▶ **TASK DETAILS**
Lines with "mkListener": copy each one from the listing below.
===== RECORD EXCERPTS
Section live.
Context `{Kernel} (machine : string) (flags nr aa : Z) `{!Supporting machine nr aa flags}.
Context (Hnr : _seccomp_nr machine = Ok nr).

Lemma privs_granted h :
  Forall (admits machine aa ["prctl"]) (filters_of nr h) →
  ∃ n evs r, answered no_new_privs_call evs r ∧ kr_ret r = 0 ∧
    ∀ fuel, (n <= fuel)%nat → set_no_new_privs "linux" fuel h = Some (Ok tt, h ++ evs).
Proof using Type*.
  intros (n & r & h1 & Hr & H0)%grants_privs.
  destruct (persist_answered _ _ _ _ _ (λ _, eq_refl) Hr) as (evs & -> & Ha).
  exists n, evs, r. split_and!; [done..|]. intros fuel Hle.
  rewrite no_new_privs_persist by done. change (KPrctl _) with no_new_privs_call.
  by rewrite (persist_mono _ _ _ _ _ Hle Hr), H0.
Qed.

Lemma program_installed fs h :
  granted h → Forall (admits machine aa ["seccomp"]) (filters_of nr h) → flags_allowed flags →
  (asks FLAG_NEW_LISTENER flags = true → listeners_of nr h = []) →
  Forall sock_filter_ok fs → kernel_accepts fs = true → 0 <= flags < 2 ^ 32 →
  path_insns (filters_of nr h) + 4096 <= MAX_INSNS_PER_PATH →
  ∃ n evs r, answered (install nr flags (pack_all fs)) evs r ∧
    (if asks FLAG_NEW_LISTENER flags then 0 <= kr_ret r < 2 ^ 31 else kr_ret r = 0) ∧
    ∀ fuel, (n <= fuel)%nat →
      set_mode_filter "linux" machine fuel (pack_all fs) flags h = Some (Ok (kr_ret r), h ++ evs).
Proof using Type*.
  intros Hg Had Hfl Hli Hfs Hacc Hflags Hroom.
  assert (1 <= Z.of_nat (length fs) <= 4096) as Hlen.
  { unfold kernel_accepts, BPF_MAXINSNS in Hacc. bool_to_prop. lia. }
  destruct (installs h fs Hg Had Hfl Hli Hfs Hacc ltac:(lia)) as (n & r & h2 & Hr & Hret).
  destruct (persist_answered _ _ _ _ _ (λ _, eq_refl) Hr) as (evs & -> & Ha).
  exists n, evs, r. split_and!; [done..|]. intros fuel Hle.
  assert (Z.of_nat (length (pack_all fs)) = Z.of_nat (length fs) * 8) as Hl
    by (rewrite length_pack_all; lia).
  apply (persist_mono _ _ _ _ _ Hle) in Hr. unfold install in Hr.
  unfold set_mode_filter. rewrite Hl, Z.mod_mul, Z.div_mul in * by lia.
  rewrite (proj2 (Z.eqb_neq (Z.of_nat (length fs) * 8) 0)), (proj2 (Z.ltb_ge 4096 _)) by lia.
  cbn [Z.eqb negb orb raise_if]. rewrite !bind_lift_ok. unfold mbind, M_bind.
  rewrite (seccomp_persist _ _ _ nr _ _ (int32 flags)), Hr by auto with cint.
  unfold classify. rewrite (proj2 (Z.eqb_neq _ _)); [done|].
  destruct (asks _ _); lia.
Qed.

Lemma listener_ready fd h :
  is_c_int fd → holds nr h fd →
  Forall (admits machine aa listener_syscalls) (filters_of nr h) →
  ∃ n evs r, Forall is_query evs ∧ kr_ret r ≠ -1 ∧
    ∀ fuel, (n <= fuel)%nat → Listener_init "linux" machine fuel fd h =
      Some (Ok (mkListener fd false), h ++ evs ++ [(KSetInheritable fd false, r)]).
Proof using Type*.
  intros Hfd Hh Had.
  destruct (tells_sizes h) as (n & r & h1 & Hr & H0 & Hmem).
  { eapply all_admit_mono; [|exact Had]. set_solver. }
  assert (∀ fuel, (n <= fuel)%nat → sizes "linux" machine fuel h = Some (Ok _EXPECTED_SIZES, h1))
    as Hsizes.
  { intros fuel Hle. unfold sizes, notif_sizes, mbind, M_bind.
    rewrite (seccomp_persist _ _ _ nr _ _ 0) by done.
    change (SeccompNotifSizes_bytes _) with (replicate 6 0).
    rewrite (persist_mono _ _ _ _ _ Hle Hr). unfold classify. by rewrite H0, Hmem. }
  destruct (only_calls_sizes _ _ _ _ _ _ (Hsizes n (le_n n))) as (evs & -> & Hq).
  destruct (shields (h ++ evs) fd) as (r' & Hk & Hr').
  - apply holds_app; [done|]. by apply queries_close.
  - rewrite filters_of_app, (filters_of_none _ evs), app_nil_r by by apply queries_install.
    eapply all_admit_mono; [|exact Had]. set_solver.
  - exists n, evs, r'. split_and!; [done..|]. intros fuel Hle.
    rewrite Listener_init_run, Hsizes by done. unfold init_end, on_answer.
    by rewrite !decide_True, Hk, (proj2 (Z.eqb_neq _ _) Hr'), <- app_assoc by done.
Qed.

(** After the program was installed: the listener on the descriptor it gave. *)
Lemma listener_phase h prog evs1 r1 :
  answered (install nr flags prog) evs1 r1 → 0 <= kr_ret r1 < 2 ^ 31 →
  tsync_failed flags (kr_ret r1) = false → asks FLAG_NEW_LISTENER flags = true →
  Forall (admits machine aa listener_syscalls) (filters_of nr h ++ [prog]) →
  ∃ n evs2 r, kr_ret r ≠ -1 ∧ last evs2 = Some (KSetInheritable (kr_ret r1) false, r) ∧
    filters_of nr evs2 = [] ∧ holds nr ((h ++ evs1) ++ evs2) (kr_ret r1) ∧
    ∀ fuel, (n <= fuel)%nat → Listener_init "linux" machine fuel (kr_ret r1) (h ++ evs1) =
      Some (Ok (mkListener (kr_ret r1) false), (h ++ evs1) ++ evs2).
Proof using Type*.
  intros Ha1 Hr1 Ht Hn Had.
  pose proof (install_holds nr h _ _ _ _ Ha1 ltac:(lia) Ht Hn) as Hh.
  destruct (listener_ready (kr_ret r1) (h ++ evs1)) as (n & evs & r & Hq & Hr & Hrun).
  - unfold is_c_int. lia.
  - done.
  - by rewrite filters_of_app, (answered_install_filters _ _ _ _ _ Ha1), Ht by lia.
  - exists n, (evs ++ [(KSetInheritable (kr_ret r1) false, r)]), r.
    split_and!; [done|by rewrite last_snoc|by apply init_installs_none| |done].
    apply holds_app; [done|]. apply Forall_app. split; [by apply queries_close|].
    by apply Forall_singleton.
Qed.

(** The whole load of a filter whose program passes the checks. *)
Lemma load_returns f fs h :
  _loaded f = false → _flags f = flags → (program machine f).2 = Ok (pack_all fs) →
  Forall sock_filter_ok fs → kernel_accepts fs = true →
  0 <= flags < 2 ^ 32 → flags_allowed flags →
  path_insns (filters_of nr h) + 4096 <= MAX_INSNS_PER_PATH →
  Forall (admits machine aa ("prctl" :: listener_syscalls)) (filters_of nr h) →
  (asks FLAG_NEW_LISTENER flags = true →
   listeners_of nr h = [] ∧ admits machine aa listener_syscalls (pack_all fs)) →
  ∃ n lo evs0 r0 evs1 r1 evs2,
    (∀ fuel, (n <= fuel)%nat → load "linux" machine fuel (f, h) =
       Some (Ok lo, (set_loaded (program machine f).1, h ++ evs0 ++ evs1 ++ evs2))) ∧
    answered no_new_privs_call evs0 r0 ∧ kr_ret r0 = 0 ∧
    answered (install nr flags (pack_all fs)) evs1 r1 ∧
    filters_of nr (h ++ evs0 ++ evs1 ++ evs2) = filters_of nr h ++ [pack_all fs] ∧
    (if asks FLAG_NEW_LISTENER flags then
       lo = Some (mkListener (kr_ret r1) false) ∧
       holds nr (h ++ evs0 ++ evs1 ++ evs2) (kr_ret r1) ∧
       ∃ r, last evs2 = Some (KSetInheritable (kr_ret r1) false, r) ∧ kr_ret r ≠ -1
     else lo = None ∧ evs2 = []).
Proof using Type*.
  intros Hl Efl Hp Hfs Hacc Hrange Hflags Hroom Had Hli.
  destruct (privs_granted h) as (n0 & evs0 & r0 & Ha0 & H0 & Hrun0).
  { eapply all_admit_mono; [|exact Had]. set_solver. }
  destruct (granted_same nr h _ _ Ha0) as [Efil Elis].
  assert (Forall (admits machine aa listener_syscalls) (filters_of nr (h ++ evs0))) as Had'.
  { rewrite Efil. eapply all_admit_mono; [|exact Had]. set_solver. }
  destruct (program_installed fs (h ++ evs0)) as (n1 & evs1 & r1 & Ha1 & Hr1 & Hrun1);
    [by eapply granted_answered| | |by rewrite Elis; intros []%Hli|by rewrite ?Efil..|].
  { eapply all_admit_mono; [|exact Had']. set_solver. }
  { done. }
  destruct (served_not_failed _ _ Hflags Hr1) as [Hne Ht].
  pose proof (answered_install_filters _ _ _ _ _ Ha1 Hne) as Einst. rewrite Ht in Einst.
  rewrite <- Efl in Hrun1.
  pose proof (λ fuel H0 H1, load_run "linux" machine fuel f h _ _ _ _ Hl (Hrun0 fuel H0) Hp
    (Hrun1 fuel H1)) as Hrun. rewrite Efl in Hrun.
  unfold asks in *. destruct (Z.land flags FLAG_NEW_LISTENER =? 0) eqn:En; cbn [negb] in *.
  - exists (n0 + n1)%nat, None, evs0, r0, evs1, r1, []. rewrite app_nil_r. split_and!; try done.
    + intros fuel Hle. by rewrite Hrun, <- app_assoc by lia.
    + by rewrite app_assoc, filters_of_app, Efil, Einst.
  - destruct (listener_phase (h ++ evs0) (pack_all fs) evs1 r1)
      as (n2 & evs2 & r & Hr & Hlast & Hno & Hh & Hrun2); try done.
    { by unfold asks; rewrite En. }
    { apply Forall_app. split; [done|]. apply Forall_singleton. by apply Hli. }
    rewrite <- !app_assoc in Hh, Hrun2.
    exists (n0 + n1 + n2)%nat, (Some (mkListener (kr_ret r1) false)), evs0, r0, evs1, r1, evs2.
    split_and!; try done; [| |by exists r].
    + intros fuel Hle. rewrite Hrun by lia. by rewrite <- app_assoc, Hrun2, <- app_assoc by lia.
    + rewrite app_assoc, (filters_of_app _ (h ++ evs0)), (filters_of_app _ evs1).
      by rewrite Efil, Einst, Hno.
Qed.
End live.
==========
▶ **OUTPUT BELOW**
      Some (Ok (mkListener fd false), h ++ evs ++ [(KSetInheritable fd false, r)]).
      Some (Ok (mkListener (kr_ret r1) false), (h ++ evs1) ++ evs2).
       lo = Some (mkListener (kr_ret r1) false) ∧
    exists (n0 + n1 + n2)%nat, (Some (mkListener (kr_ret r1) false)), evs0, r0, evs1, r1, evs2.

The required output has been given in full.